Friday 16 November 2012

Direct line


   I love taking calls from customers, I really do.
   You might think that the whole hello-my-name-is-Frank-how-may-I-help-you routine is corny but believe me; customer service is the best job in the world.
   When they get round to calling us the customers are like wounded animals. They’re confused and scared about troubles usually of their own making. They’ve foolishly ignored the maker’s instructions and our clear, simple product operating guide; they’re in such a terrible state that we have to be at the top of our game from the get-go. In most cases they’re so hyper they won’t listen to the advice which is the only thing to fix their problem. Customers are inarticulate at the best of times and beside themselves with fear by the time they call us and what they usually want is to talk for hours about how upset they are about the problems in their lives and how furious they are with the company for not solving them and how it’s all our fault.
   This latter accusation is particularly unfair because the company still maintains an extensive (and expensive) network of branches in most towns and villages even in this online, on-demand brave new world. These are fully staffed so customers can, at almost any time (even weekends and holidays), speak to someone in person about the product and so benefit from our very high delivery standards. This is on top of the reams of publicity material that the company’s agents and resellers make freely available year-long; plus regular hands-on promotional events and the famous seasonal campaigns. But many ignore all that and go straight to Head Office expecting a quick fix - which by that time simple logic should have told them is unlikely without some effort on their own part.
   Their aggravation obsesses them and our chief task is getting them to accept by gentle persuasion if possible or by getting tough and laying it on them good and hard if not, that the product isn’t working because they’re not using it properly by following the instructions or because they expect it to do something other than its advertised purpose. They expect it to make them rich and successful and happy all at once and without any effort on their part; least of all by paying the bill. They forget; it’s a great product but there’s a price and non-payment is the chief cause of the service suspension. When that happens all our publicity prominently proclaims that they simply need to get in touch, pay up, and service will resume per contract. Getting them to shut up and listen is our most valued skill.
    I blame the Internet for our recent troubles. Company philosophy was always about excellent personal service. From the chairman down it’s always been about relationships because people buy from people, right? He doesn’t get into the field as often as he used to; instead overseeing general operations and staying in close contact with our earliest customers. He doesn’t need to try to be everywhere at once; delegation’s the thing. The junior partner and his son to do the up-close and personal stuff; pressing the flesh, talking the talk and so on. It’s not that the chairman spends all his time on the golf course these days, though he’s there too; it’s just that he’s established Direct Line to handle the numbers. And we’re needed as never before because frankly (hah!), the Internet is killing us. It’s the ideal marketplace for the competition’s shoddy, inferior, but superficially attractive products. It can make cheap trash seem as enticing as (or even better than) our own rather dull-seeming, conventional product range. We’ve been blindsided by competitors’ new products a couple of times before (it’ll be ages till we make up the losses suffered after the Apple debacle) and the Internet is a fast, vast battlefield in which operators devoid of business - or indeed any - ethics can fool the marks into signing crooked contracts on easy terms that turn out to be nightmarishly expensive in the long run and in return for glitzy rubbish. It sickens me, what some people have got themselves into when they could have come to us and be free and clear and fully satisfied.

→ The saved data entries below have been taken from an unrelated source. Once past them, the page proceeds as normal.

(* ===== verification/Reference.v ===== *)
(** * A reference instance of the interfaces

    A small concrete implementation of every class of Interfaces.v and of the
    store, with the proof of its laws: the laws are consistent, and the model
    can be evaluated.  Nothing here describes the packages themselves. *)
From S2P Require Import Prelude GoString GoSort Interfaces Heap PathBuilder.

#[export] Instance ref_types : TypeIDs := {|
  PATH := 101; UINT64 := 102; UINT256 := 103; INT64 := 104;
  STRING := 105; BIGINT := 106; BYTES := 107; INT64_NC := 108 |}%Z.

(** ** Slices and maps *)

(** Filtering in place: the old header still sees all the slots. *)
Definition ref_alias {A} (p : A -> bool) (l : list A) : list A :=
  let kept := List.filter (fun x => negb (p x)) l in kept ++ drop (length kept) l.

#[export] Instance ref_slice : SliceLib := {|
  slice_RemoveIf A p l := List.filter (fun x => negb (p x)) l;
  slice_RemoveIf_alias A p l := ref_alias p l;
  slice_MoveIf A p l := (List.filter p l, List.filter (fun x => negb (p x)) l);
  slice_MoveIf_alias A p l := ref_alias p l;
  slice_MoveBothIf A B p ks vs :=
    (split (List.filter (fun kv => p kv.1 kv.2) (combine ks vs)),
     split (List.filter (fun kv => negb (p kv.1 kv.2)) (combine ks vs)));
  slice_SortBy1st A B lt ks vs := split (SliceStable (fun x y => lt x.1 y.1) (combine ks vs));
  slice_ParallelTransform S A B f l := gmap_list f l;
  slice_ConcateDo A B l size f := List.concat (map f l) |}.

Lemma filter_all {A} (p : A -> bool) l :
  (forall x, List.In x l -> p x = true) -> List.filter p l = l.
Proof.
  induction l as [|x l IH]; intros Hp; simpl; [done|].
  rewrite Hp by (by left). f_equal. apply IH. intros y Hy. apply Hp. by right.
Qed.

Lemma ref_alias_id {A} (p : A -> bool) l :
  (forall x, List.In x l -> p x = false) -> ref_alias p l = l.
Proof.
  intros Hp. unfold ref_alias.
  rewrite filter_all; [by rewrite drop_all, app_nil_r|]. intros x Hx. by rewrite Hp.
Qed.

Lemma sorted_fst {A B} (R : A -> A -> Prop) (l : list (A * B)) :
  StronglySorted (fun x y => R x.1 y.1) l -> StronglySorted R (split l).1.
Proof.
  induction l as [|[a b] l IH]; intros Hs; simpl; [constructor|].
  apply StronglySorted_inv in Hs as [Hs HF]. specialize (IH Hs).
  destruct (split l) as [la lb] eqn:E. simpl in *. constructor; [done|].
  clear -HF E. revert la lb E. induction l as [|[a' b'] l IH]; intros la lb E; simpl in E; simplify_eq; [done|].
  destruct (split l) as [la' lb']. simplify_eq. inversion HF; subst. constructor; [done|]. by eapply IH.
Qed.

#[export] Instance ref_slice_laws : SliceLaws ref_slice.
Proof.
  constructor; try done.
  - intros A p l Hp. by apply ref_alias_id.
  - intros A p l Hp. by apply ref_alias_id.
  - intros A B lt ks vs Hl. cbn. set (l := SliceStable _ _).
    rewrite length_fst_split, length_snd_split.
    split; [done|]. destruct (split l) as [ka va] eqn:E. cbn.
    rewrite (split_combine _ E). apply SliceStable_perm.
  - intros A B lt ks vs Hl Htr Hirr Htot. cbn. apply (sorted_fst (fun x y => lt y x = false)).
    apply SliceStable_sorted.
    + intros [x ?] [y ?] [z ?] H1 H2. simpl in *. destruct (lt z x) eqn:E; [|done].
      destruct (lt x y) eqn:E2; [by rewrite (Htr z x y) in H2|].
      rewrite (Htot x y) in E by done. congruence.
    + intros [x ?] [y ?] H1. simpl in *. destruct (lt y x) eqn:E; [|done].
      rewrite <- (Hirr x). symmetry. by eapply Htr.
    + done.
  - intros S A B f g l s Hf. cbn. unfold gmap_list.
    enough (H : forall acc, gfold (fun acc x => let! b := f x in gret (acc ++ [b])) acc l s
                  = Ret (acc ++ map g l, s)) by apply H.
    induction l as [|x l IH]; intros acc; cbn [gfold map]; [by rewrite app_nil_r|].
    unfold gbind at 1 2. rewrite Hf by (by left). unfold gret at 1. rewrite IH.
    + by rewrite <- app_assoc.
    + intros y Hy. apply Hf. by right.
Qed.

#[export] Instance ref_map : MapLib := {|
  map_KVs K A _ _ m := split (map_to_list m) |}.
#[export] Instance ref_map_laws : MapLaws ref_map.
Proof.
  constructor.
  - intros. cbn. by rewrite length_fst_split, length_snd_split.
  - intros. cbn. destruct (split _) as [ks vs] eqn:E. cbn. by rewrite (split_combine _ E).
Qed.

#[export] Instance ref_indexer : IndexerLib := {|
  idx_Import S K V T _ _ key init upd ts m :=
    gfold (fun m v =>
      let! '(k, ok) := key v in
      if ok : bool then
        match m !! k with
        | Some x => gret (<[k := upd k v x]> m)
        | None => let! x := init k v in gret (<[k := x]> m)
        end
      else gret m) m ts;
  idx_order K V _ _ m := map fst (map_to_list m) |}.
#[export] Instance ref_indexer_laws : IndexerLaws ref_indexer.
Proof. by constructor. Qed.

(** ** Stores *)
#[export] Instance ref_cache V : CacheLib V (gmap string V) := {|
  cache_Get m k := m !! k;
  cache_DeleteBatch ks m := fold_left (fun m k => delete k m) ks m;
  cache_SetBatch ks vs m := fold_left (fun m kv => <[kv.1 := kv.2]> m) (combine ks vs) m;
  cache_Evict m := m |}.

Lemma fold_delete_lookup {V} ks (m : gmap string V) k :
  fold_left (fun m k => delete k m) ks m !! k = if decide (k ∈ ks) then None else m !! k.
Proof.
  revert m. induction ks as [|k0 ks IH]; intros m; simpl; [done|]. rewrite IH.
  destruct (decide (k0 = k)) as [->|Hne].
  - rewrite lookup_delete_eq, (decide_True (P := k ∈ k :: ks)) by (by left). by case_decide.
  - rewrite lookup_delete_ne by done. apply decide_ext. rewrite elem_of_cons. naive_solver.
Qed.
Lemma fold_insert_lookup {V} (kvs : list (string * V)) (m : gmap string V) k :
  fold_left (fun m kv => <[kv.1 := kv.2]> m) kvs m !! k =
    match List.find (fun kv => bool_decide (kv.1 = k)) (rev kvs) with
    | Some kv => Some kv.2
    | None => m !! k
    end.
Proof.
  induction kvs as [|[k0 v] kvs IH] using rev_ind; [done|].
  rewrite fold_left_app, rev_app_distr. cbn [rev app List.find fold_left fst snd].
  case_bool_decide as Hk; [subst; apply lookup_insert_eq|]. by rewrite lookup_insert_ne.
Qed.

#[export] Instance ref_cache_laws V : CacheLaws (ref_cache V).
Proof.
  constructor; cbn.
  - intros. apply fold_delete_lookup.
  - intros. apply fold_insert_lookup.
  - done.
Qed.

#[export] Instance ref_store V : RWStoreLib V (gmap string V) := {|
  rw_Get m k := m !! k;
  rw_DeleteBatch ks m := fold_left (fun m k => delete k m) ks m;
  rw_SetBatch ks vs m :=
    (map (fun _ => None) ks, fold_left (fun m kv => <[kv.1 := kv.2]> m) (combine ks vs) m) |}.
#[export] Instance ref_store_laws V : RWStoreLaws (ref_store V).
Proof.
  constructor; cbn.
  - intros. apply fold_delete_lookup.
  - intros ks vs c c' errs k Hl [= <- <-] _. apply fold_insert_lookup.
Qed.

(** ** Cells *)
(** A counter, a text, and a container: its keys, and whether it is bound to
    the block. *)
Inductive rcrdt := RCounter (z : Z) | RText (t : string) | RPath (ks : list string) (bound : bool).
Record rcell := MkRCell {
  rc_path : option string;
  rc_tx : Z;
  rc_value : option (any rcrdt);
  rc_reads : Z; rc_writes : Z; rc_deltas : Z;
  rc_preexist : bool; rc_skip : bool; rc_bound : bool;
}.

Definition ref_merge (v w : option (any rcrdt)) : option (option (any rcrdt)) :=
  match v, w with
  | Some (IsCRDT (RCounter a)), Some (IsCRDT (RCounter b)) => Some (Some (IsCRDT (RCounter (a + b))))
  | _, Some (IsBytes _) => None
  | _, w => Some w
  end.

#[export] Instance ref_cell : CellLib rcrdt rcell := {|
  cell_zero := MkRCell None 0 None 0 0 0 false false false;
  cell_Init tx p r w d v b c := MkRCell (Some p) tx v r w d b false false;
  NewStateCell tx p r w d v := MkRCell (Some p) tx (IsCRDT <$> v) r w d false false false;
  GetPath := rc_path;
  SetPath p c := MkRCell p (rc_tx c) (rc_value c) (rc_reads c) (rc_writes c) (rc_deltas c)
    (rc_preexist c) (rc_skip c) (rc_bound c);
  GetTx := rc_tx;
  Value := rc_value;
  SetValue v c := MkRCell (rc_path c) (rc_tx c) v (rc_reads c) (rc_writes c) (rc_deltas c)
    (rc_preexist c) (rc_skip c) (rc_bound c);
  IncrementWrites n c := MkRCell (rc_path c) (rc_tx c) (rc_value c) (rc_reads c) (rc_writes c + n)
    (rc_deltas c) (rc_preexist c) (rc_skip c) (rc_bound c);
  IsBlockBound := rc_bound;
  SetBlockBound b c := MkRCell (rc_path c) (rc_tx c) (rc_value c) (rc_reads c) (rc_writes c)
    (rc_deltas c) (rc_preexist c) (rc_skip c) b;
  IsCommitted := rc_preexist;
  PathLookupOnly c := (rc_writes c =? 0)%Z && (rc_deltas c =? 0)%Z && (rc_reads c =? 0)%Z;
  IfSkipConflictCheck := rc_skip;
  DebugSetPreexist b c := MkRCell (rc_path c) (rc_tx c) (rc_value c) (rc_reads c) (rc_writes c)
    (rc_deltas c) b (rc_skip c) (rc_bound c);
  ApplyDelta c ds :=
    v ← fold_left (fun v d => v ≫= fun v => ref_merge v (rc_value d)) ds (Some (rc_value c));
    Some (MkRCell (rc_path c) (rc_tx c) v (rc_reads c) (rc_writes c) (rc_deltas c)
      (rc_preexist c) (rc_skip c) (rc_bound c));
  crdt_Preload get k v := v |}%Z.
#[export] Instance ref_cell_laws : CellLaws ref_cell.
Proof.
  constructor; try done.
  intros c ds c'. cbn. destruct (fold_left _ _ _) as [v|]; [|done]. simpl. by intros [= <-].
Qed.

(** ** hexutil *)
Definition hex_digit (n : Z) : ascii :=
  ascii_of_nat (Z.to_nat (if (n <? 10)%Z then 48 + n else 87 + n)).
Fixpoint hex_digits (bs : bytes) : string :=
  match bs with
  | [] => ""
  | b :: r => String (hex_digit (b / 16)) (String (hex_digit (b mod 16)) (hex_digits r))
  end.
#[export] Instance ref_hex : HexCodecLib := {|
  hexutil_Encode bs := "0x" +:+ hex_digits bs;
  codec_Uint64_FromBytes bs := fold_right (fun b acc => b + 256 * acc)%Z 0%Z bs |}.
#[export] Instance ref_hex_laws : HexCodecLaws ref_hex.
Proof.
  constructor.
  - intros bs. apply HasPrefix_spec. by eexists.
  - intros bs. cbn. do 2 f_equal. induction bs as [|b bs IH]; simpl; [done|].
    rewrite IH. lia.
Qed.

(** ** The store: the cells, the writers [W], and two stores *)
Record RWorld (W : Type) := MkRWorld {
  rw_cells : gmap loc rcell;
  rw_writers : gmap loc W;
  rw_cache : gmap string rcrdt;
  rw_db : gmap string string;
}.
Arguments MkRWorld {W}. Arguments rw_cells {W}. Arguments rw_writers {W}.
Arguments rw_cache {W}. Arguments rw_db {W}.

#[export] Instance ref_heap W : HeapLens (RWorld W) rcell := {|
  heap_of := rw_cells;
  with_heap h s := MkRWorld h (rw_writers s) (rw_cache s) (rw_db s) |}.
#[export] Instance ref_heap_laws W : HeapLensLaws (ref_heap W).
Proof. constructor; by intros; destruct s. Qed.
#[export] Instance ref_writers W : HeapLens (RWorld W) W := {|
  heap_of := rw_writers;
  with_heap h s := MkRWorld (rw_cells s) h (rw_cache s) (rw_db s) |}.
#[export] Instance ref_writers_laws W : HeapLensLaws (ref_writers W).
Proof. constructor; by intros; destruct s. Qed.
#[export] Instance ref_indep W : LensIndep (ref_heap W) (ref_writers W).
Proof. by constructor. Qed.
#[export] Instance ref_cache_obj W : ObjLens (RWorld W) (gmap string rcrdt) := {|
  obj_of := rw_cache;
  with_obj c s := MkRWorld (rw_cells s) (rw_writers s) c (rw_db s) |}.
#[export] Instance ref_cache_obj_laws W : ObjLensLaws (ref_cache_obj W).
Proof. constructor; by intros; destruct s. Qed.
#[export] Instance ref_db_obj W : ObjLens (RWorld W) (gmap string string) := {|
  obj_of := rw_db;
  with_obj c s := MkRWorld (rw_cells s) (rw_writers s) (rw_cache s) c |}.
#[export] Instance ref_db_obj_laws W : ObjLensLaws (ref_db_obj W).
Proof. constructor; by intros; destruct s. Qed.
#[export] Instance ref_cells_cache W : ObjIndep (ref_heap W) (ref_cache_obj W).
Proof. by constructor. Qed.
#[export] Instance ref_writers_cache W : ObjIndep (ref_writers W) (ref_cache_obj W).
Proof. by constructor. Qed.

Definition ref_cell_at (p : string) (tx : Z) (v : option rcrdt) : rcell :=
  MkRCell (Some p) tx (IsCRDT <$> v) 0 1 0 false false false.
Definition ref_world {W} (cs : list rcell) (ws : list W) : RWorld W :=
  MkRWorld (list_to_map (imap pair cs)) (list_to_map (imap pair ws)) ∅ ∅.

But we at Direct Line will set it right if we can.
   We come from a wide variety of backgrounds, countries and qualifications: from the old-timers of the company’s pioneering days in agricultural services and catering; through our educational and hospitality enterprises to the third millennium hosting and networking business that’s put our product at the fingertips of an estimated two and a half billion people worldwide. The exact figure is a company trade secret.
   Answering calls, though, you have to be a karma chameleon; adapting yourself to fit the anguished voice on the line. I’m known as Frank to the African farmer whose crop washed away and where’s his compensation?; Francesco to an Italian businessman who doesn’t want to pay fire insurance to the source of fire; and to the poor New York priest who’s had to comfort one widow or one grieving mother too many between whiskeys I’m always plain Francis. I do all I can to set them straight though we never give cash refunds. I don’t have a penny myself, having given all of mine away back in thirteenth century Assisi

4 comments:

Helen A. Howell said...

See you never really know who it is on the end of that direct line!

Nice story.

AB Singer said...

Well, write about what you know, and I know call centres. Got to wonder what his work station looks like. Icons? Doughnut boxes? Lego Cherubim? please, Lord, no Garfield...

Steve Green said...

A nice bit of writing AB. That guy certainly has been around for a while. :)

I always treat any customer services people with respect, I think they have a very difficult job, and it's always worthwhile bearing in mind that whatever the problem is, the person on the other end of the line is not the one who caused it.

Dawn Huddlestone said...

An interesting perspective on the decline of good customer service, AB!